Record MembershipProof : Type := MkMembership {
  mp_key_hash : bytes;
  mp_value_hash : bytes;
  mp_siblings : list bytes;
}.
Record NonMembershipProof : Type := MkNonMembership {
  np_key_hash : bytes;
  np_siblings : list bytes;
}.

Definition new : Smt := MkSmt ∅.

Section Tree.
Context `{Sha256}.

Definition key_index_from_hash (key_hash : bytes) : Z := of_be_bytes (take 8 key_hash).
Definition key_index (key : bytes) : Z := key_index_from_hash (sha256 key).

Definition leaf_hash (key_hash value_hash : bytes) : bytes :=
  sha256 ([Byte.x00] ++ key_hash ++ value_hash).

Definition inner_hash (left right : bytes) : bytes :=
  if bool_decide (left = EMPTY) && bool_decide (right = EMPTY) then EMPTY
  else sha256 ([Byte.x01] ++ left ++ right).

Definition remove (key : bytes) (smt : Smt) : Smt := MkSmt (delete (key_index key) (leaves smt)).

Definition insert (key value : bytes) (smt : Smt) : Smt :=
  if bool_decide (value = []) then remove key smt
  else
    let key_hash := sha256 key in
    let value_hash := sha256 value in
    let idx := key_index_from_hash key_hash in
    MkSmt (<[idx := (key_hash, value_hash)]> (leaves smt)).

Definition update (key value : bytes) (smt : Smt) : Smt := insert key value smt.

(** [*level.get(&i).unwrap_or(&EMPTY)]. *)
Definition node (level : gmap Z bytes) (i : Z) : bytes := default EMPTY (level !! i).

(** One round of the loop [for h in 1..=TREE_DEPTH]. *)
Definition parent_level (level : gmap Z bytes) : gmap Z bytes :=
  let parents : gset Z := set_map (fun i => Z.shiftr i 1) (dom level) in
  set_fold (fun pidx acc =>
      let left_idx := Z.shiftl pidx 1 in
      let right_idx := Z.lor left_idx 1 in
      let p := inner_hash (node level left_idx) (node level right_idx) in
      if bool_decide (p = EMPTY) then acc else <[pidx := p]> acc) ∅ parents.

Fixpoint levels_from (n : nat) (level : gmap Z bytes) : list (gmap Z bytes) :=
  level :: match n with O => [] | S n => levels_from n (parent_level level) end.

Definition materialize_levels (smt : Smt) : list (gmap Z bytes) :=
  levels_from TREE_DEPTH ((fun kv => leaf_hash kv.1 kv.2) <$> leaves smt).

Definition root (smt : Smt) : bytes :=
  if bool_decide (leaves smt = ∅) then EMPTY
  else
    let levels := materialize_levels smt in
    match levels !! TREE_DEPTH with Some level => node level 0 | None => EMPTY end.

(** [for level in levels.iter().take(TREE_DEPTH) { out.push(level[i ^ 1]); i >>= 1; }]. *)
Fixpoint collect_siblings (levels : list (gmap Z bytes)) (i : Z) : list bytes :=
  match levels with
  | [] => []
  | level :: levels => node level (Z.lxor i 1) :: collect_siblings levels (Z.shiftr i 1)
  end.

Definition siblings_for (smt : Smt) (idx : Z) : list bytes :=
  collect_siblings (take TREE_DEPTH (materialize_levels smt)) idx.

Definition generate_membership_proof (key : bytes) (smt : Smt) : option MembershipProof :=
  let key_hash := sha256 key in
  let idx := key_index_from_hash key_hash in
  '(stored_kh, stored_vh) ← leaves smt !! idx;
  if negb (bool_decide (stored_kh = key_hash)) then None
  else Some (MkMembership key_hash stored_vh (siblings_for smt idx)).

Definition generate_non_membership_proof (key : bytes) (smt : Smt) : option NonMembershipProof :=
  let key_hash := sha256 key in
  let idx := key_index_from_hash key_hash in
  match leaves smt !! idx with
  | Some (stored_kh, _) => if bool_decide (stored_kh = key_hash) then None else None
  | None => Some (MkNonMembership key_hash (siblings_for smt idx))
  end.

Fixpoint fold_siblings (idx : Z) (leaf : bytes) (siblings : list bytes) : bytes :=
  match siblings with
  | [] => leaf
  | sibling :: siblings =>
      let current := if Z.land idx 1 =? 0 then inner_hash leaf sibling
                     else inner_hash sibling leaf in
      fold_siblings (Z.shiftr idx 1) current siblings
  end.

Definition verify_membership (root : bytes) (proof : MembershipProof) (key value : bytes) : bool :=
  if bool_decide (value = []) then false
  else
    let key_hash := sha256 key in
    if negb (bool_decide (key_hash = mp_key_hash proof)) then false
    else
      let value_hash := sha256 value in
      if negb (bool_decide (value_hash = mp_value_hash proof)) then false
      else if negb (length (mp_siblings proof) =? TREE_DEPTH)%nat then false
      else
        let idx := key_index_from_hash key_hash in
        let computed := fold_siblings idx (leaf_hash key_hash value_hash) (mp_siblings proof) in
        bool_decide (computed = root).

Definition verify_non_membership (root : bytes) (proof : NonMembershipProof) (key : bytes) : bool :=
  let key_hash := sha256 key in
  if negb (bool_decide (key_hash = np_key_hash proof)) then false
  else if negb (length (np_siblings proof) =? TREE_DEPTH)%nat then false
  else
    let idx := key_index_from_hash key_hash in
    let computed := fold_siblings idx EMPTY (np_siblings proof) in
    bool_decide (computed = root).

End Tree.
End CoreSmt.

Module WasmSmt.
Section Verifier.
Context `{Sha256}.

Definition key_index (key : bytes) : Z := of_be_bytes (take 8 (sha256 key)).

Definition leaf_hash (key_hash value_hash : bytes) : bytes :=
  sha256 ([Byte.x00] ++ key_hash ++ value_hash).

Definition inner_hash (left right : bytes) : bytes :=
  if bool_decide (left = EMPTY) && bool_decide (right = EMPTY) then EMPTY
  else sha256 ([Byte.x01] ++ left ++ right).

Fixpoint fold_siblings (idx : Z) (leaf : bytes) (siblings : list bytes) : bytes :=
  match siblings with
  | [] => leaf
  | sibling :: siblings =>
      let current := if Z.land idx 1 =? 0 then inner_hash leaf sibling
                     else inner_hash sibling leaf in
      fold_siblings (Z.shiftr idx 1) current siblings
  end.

----

Which lines above run from the one containing "Definition key_index (key : bytes) : Z := key_index_from_hash" to the one containing "let levels := materialize_levels smt in"? Give them again exactly, both ends included.

Result for this task
Definition key_index (key : bytes) : Z := key_index_from_hash (sha256 key).

Definition leaf_hash (key_hash value_hash : bytes) : bytes :=
  sha256 ([Byte.x00] ++ key_hash ++ value_hash).

Definition inner_hash (left right : bytes) : bytes :=
  if bool_decide (left = EMPTY) && bool_decide (right = EMPTY) then EMPTY
  else sha256 ([Byte.x01] ++ left ++ right).

Definition remove (key : bytes) (smt : Smt) : Smt := MkSmt (delete (key_index key) (leaves smt)).

Definition insert (key value : bytes) (smt : Smt) : Smt :=
  if bool_decide (value = []) then remove key smt
  else
    let key_hash := sha256 key in
    let value_hash := sha256 value in
    let idx := key_index_from_hash key_hash in
    MkSmt (<[idx := (key_hash, value_hash)]> (leaves smt)).

Definition update (key value : bytes) (smt : Smt) : Smt := insert key value smt.

(** [*level.get(&i).unwrap_or(&EMPTY)]. *)
Definition node (level : gmap Z bytes) (i : Z) : bytes := default EMPTY (level !! i).

(** One round of the loop [for h in 1..=TREE_DEPTH]. *)
Definition parent_level (level : gmap Z bytes) : gmap Z bytes :=
  let parents : gset Z := set_map (fun i => Z.shiftr i 1) (dom level) in
  set_fold (fun pidx acc =>
      let left_idx := Z.shiftl pidx 1 in
      let right_idx := Z.lor left_idx 1 in
      let p := inner_hash (node level left_idx) (node level right_idx) in
      if bool_decide (p = EMPTY) then acc else <[pidx := p]> acc) ∅ parents.

Fixpoint levels_from (n : nat) (level : gmap Z bytes) : list (gmap Z bytes) :=
  level :: match n with O => [] | S n => levels_from n (parent_level level) end.

Definition materialize_levels (smt : Smt) : list (gmap Z bytes) :=
  levels_from TREE_DEPTH ((fun kv => leaf_hash kv.1 kv.2) <$> leaves smt).

Definition root (smt : Smt) : bytes :=
  if bool_decide (leaves smt = ∅) then EMPTY
  else
    let levels := materialize_levels smt in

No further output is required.